Family offices around the world are shuffling their portfolios in reaction to persistent and sticky inflation in most developed markets.
The world’s richest families are trimming positions in private equity and moving more towards public markets, Bloomberg reports .
A Goldman Sachs survey found that single-family offices allocated an average of 31% of their investment portfolios to public equities in 2025, up from 28% in 2023, which was the last time that Goldman conducted the survey.
Besides private equity, other large allocations include cash and cash equivalents, fixed income, private real estate and infrastructure and hedge funds.
Sara Naison-Tarajano, Goldman’s global head of private wealth management capital markets, said that family offices began buying up discounts when markets dipped on tariff-induced uncertainty in April of this year.

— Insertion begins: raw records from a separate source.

(** C6: the lookup table that is printed for an ICMP registry has one
    entry for each record that is printed as a constant, these being the
    canonical records with a canonical identifier, in the same order; the
    entry maps the value of the record to its original description in lower
    case.  The record of value [3] and description
    [Destination Unreachable] gets the identifier [DestinationUnreachable],
    the value 3 and the entry that maps 3 to [destination unreachable]. *)
Theorem icmp_lookup_table
    (sz : IntSize) (mapToLower quoteRunes : string -> string)
    (xmlDecodeICMP : string -> result icmpv4Parameters)
    (w body : string) (icp : icmpv4Parameters) :
  xmlDecodeICMP body = Ok icp ->
  let emitted :=
    filter (fun pr => Descr pr <> EmptyString)
      (icmpv4Parameters_escape sz icp) in
  let entry pr :=
    itoa (Value pr) +:+ ": "
      +:+ Quote quoteRunes (ToLower mapToLower (OrigDescr pr))
      +:+ "," +:+ nl in
  let unreachable :=
    {| OrigDescr := "Destination Unreachable";
       Descr := "DestinationUnreachable";
       Value := 3 |} in
  parseICMPv4Parameters sz mapToLower quoteRunes xmlDecodeICMP w body
  = (w +:+ icmpHeader icp +:+ "const (" +:+ nl
       +:+ catLines (map icmpConstLine emitted)
       +:+ ")" +:+ nl +:+ nl
       +:+ icmpHeader icp +:+ "var icmpTypes = map[ICMPType]string{" +:+ nl
       +:+ catLines (map entry emitted)
       +:+ "}" +:+ nl,
     None)
  /\ icmpv4Parameters_escape sz
       (icmpDocument "ICMP Type Numbers"
          [ {| rec_Value := "3"; rec_Descr := "Destination Unreachable" |} ])
     = [unreachable]
  /\ icmpConstLine unreachable
     = "ICMPTypeDestinationUnreachable ICMPType = 3// Destination Unreachable"
         +:+ nl
  /\ entry unreachable
     = "3: " +:+ String DQ ("destination unreachable"
                              +:+ String DQ ("," +:+ nl)).
Proof.
  intros Hdec emitted entry unreachable. split; [|split; [|split]].
  - rewrite (parseICMPv4Parameters_ok _ _ _ _ _ _ _ Hdec).
    reflexivity.
  - by destruct sz.
  - reflexivity.
  - reflexivity.
Qed.
Lemma excitation_list_invalidates_cache_witness :
  excitation_list (operators sample_ansatz) = Some sample_ansatz_list /\
  _parameters
    (run [OpSetAnsatz sample_ansatz; OpCompute None None;
          OpSetExcitationList sample_excitations] init)
    = None /\
  value (to_numpy_array
           (run [OpSetAnsatz sample_ansatz; OpCompute None None;
                 OpSetExcitationList sample_excitations] init))
    = Return (Some (np_zeros (length sample_excitations))) /\
  value (compute None None (run [OpSetAnsatz sample_ansatz] init))
    = Return tt /\
  _parameters (run [OpSetAnsatz sample_ansatz; OpCompute None None] init)
    = Some (np_zeros (length sample_ansatz_list)).
Proof.
  split; [reflexivity|].
  destruct (excitation_list_invalidates_cache init sample_ansatz
              sample_excitations) as (H1 & H2 & _ & H4).
  split; [exact H1|]. split; [exact H2|].
  apply (H4 sample_ansatz_list). reflexivity.
Defined.

(** An ansatz of three excitations, then a list of two. *)
Example excitation_list_invalidates_cache_scenario :
  value (to_numpy_array (run [OpSetAnsatz sample_ansatz] init))
    = Return (Some [0%float; 0%float; 0%float]) /\
  value (to_numpy_array
           (run [OpSetAnsatz sample_ansatz; OpCompute None None;
                 OpSetExcitationList sample_excitations] init))
    = Return (Some [0%float; 0%float]).
Proof. split; reflexivity. Qed.

(** C7: after every sequence of calls on a new instance, whenever both the
    cached vector and the excitation list are defined, the length of the
    vector is the length of the excitation list. *)
Theorem vector_length_invariant
    (ops : list Op) (v : ndarray) (l : list excitation) :
  _parameters (run ops init) = Some v ->
  _excitation_list (run ops init) = Some l ->
  length v = length l.
Proof.
  intros Hv Hl.
  pose proof (cache_ok_run ops init cache_ok_init) as Hc.
  unfold cache_ok in Hc. rewrite Hv, Hl in Hc. subst v.
  apply length_np_zeros.
Qed.

Lemma vector_length_invariant_witness :
  _parameters
    (run [OpSetExcitationList sample_excitations; OpSetAnsatz sample_ansatz;
          OpSetGroupedProperty container_with_energy; OpToNumpyArray;
          OpGetEnergy] init)
    = Some [0%float; 0%float; 0%float] /\
  _excitation_list
    (run [OpSetExcitationList sample_excitations; OpSetAnsatz sample_ansatz;
          OpSetGroupedProperty container_with_energy; OpToNumpyArray;
          OpGetEnergy] init)
    = Some sample_ansatz_list /\
  length [0%float; 0%float; 0%float] = length sample_ansatz_list.
Proof.
  split; [reflexivity|]. split; [reflexivity|].
  apply (vector_length_invariant
           [OpSetExcitationList sample_excitations; OpSetAnsatz sample_ansatz;
            OpSetGroupedProperty container_with_energy; OpToNumpyArray;
            OpGetEnergy]);
    reflexivity.
Defined.

(** C8: on every instance with an excitation list, two calls of [compute()]
    in succession both return, and leave the same vector, and the same
    instance, behind. *)
Theorem compute_idempotent (s : HFInitialPoint) (l : list excitation) :
  _excitation_list s = Some l ->
  value (compute None None s) = Return tt /\
  value (compute None None (self_after (compute None None s))) = Return tt /\
  _parameters (self_after (compute None None s))
    = Some (np_zeros (length l)) /\
  _parameters (self_after (compute None None (self_after (compute None None s))))
    = _parameters (self_after (compute None None s)) /\
  self_after (compute None None (self_after (compute None None s)))
    = self_after (compute None None s).
Proof.
  intros Hl. rewrite (compute_bare_some s l Hl). cbn [self_after value].
  rewrite (compute_bare_some (set_parameters _ s) l Hl).
  repeat split.
Qed.

Lemma compute_idempotent_witness :
  _excitation_list (run [OpSetExcitationList sample_excitations] init)
    = Some sample_excitations /\
  value (compute None None (run [OpSetExcitationList sample_excitations] init))
    = Return tt /\
  value (compute None None
           (self_after
              (compute None None
                 (run [OpSetExcitationList sample_excitations] init))))
    = Return tt /\
  _parameters
    (self_after
       (compute None None (run [OpSetExcitationList sample_excitations] init)))
    = Some (np_zeros (length sample_excitations)) /\
  _parameters
    (self_after
       (compute None None
          (self_after
             (compute None None
                (run [OpSetExcitationList sample_excitations] init)))))
    = _parameters
        (self_after
           (compute None None
              (run [OpSetExcitationList sample_excitations] init))) /\
  self_after
    (compute None None
       (self_after
          (compute None None
             (run [OpSetExcitationList sample_excitations] init))))
    = self_after
        (compute None None (run [OpSetExcitationList sample_excitations] init)).
Proof.
  split; [reflexivity|].
  apply (compute_idempotent
           (run [OpSetExcitationList sample_excitations] init)
           sample_excitations).
  reflexivity.
Defined.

“Family offices jumped in at ‘Liberation Day’ with two feet, two arms, the whole head.”
Over half of family offices surveyed said they hold an overweight position in technology, and 86% reported some level of exposure to artificial intelligence, primarily through publicly traded stocks.
Interest in cryptocurrency is also rising — 33% now invest in the asset class, up from 26% two years ago — though 44% still say they are not interested at all. Nearly 70% of respondents manage at least $1 billion in assets, with 47% based in the Americas and the rest spread across Asia and the EMEA region.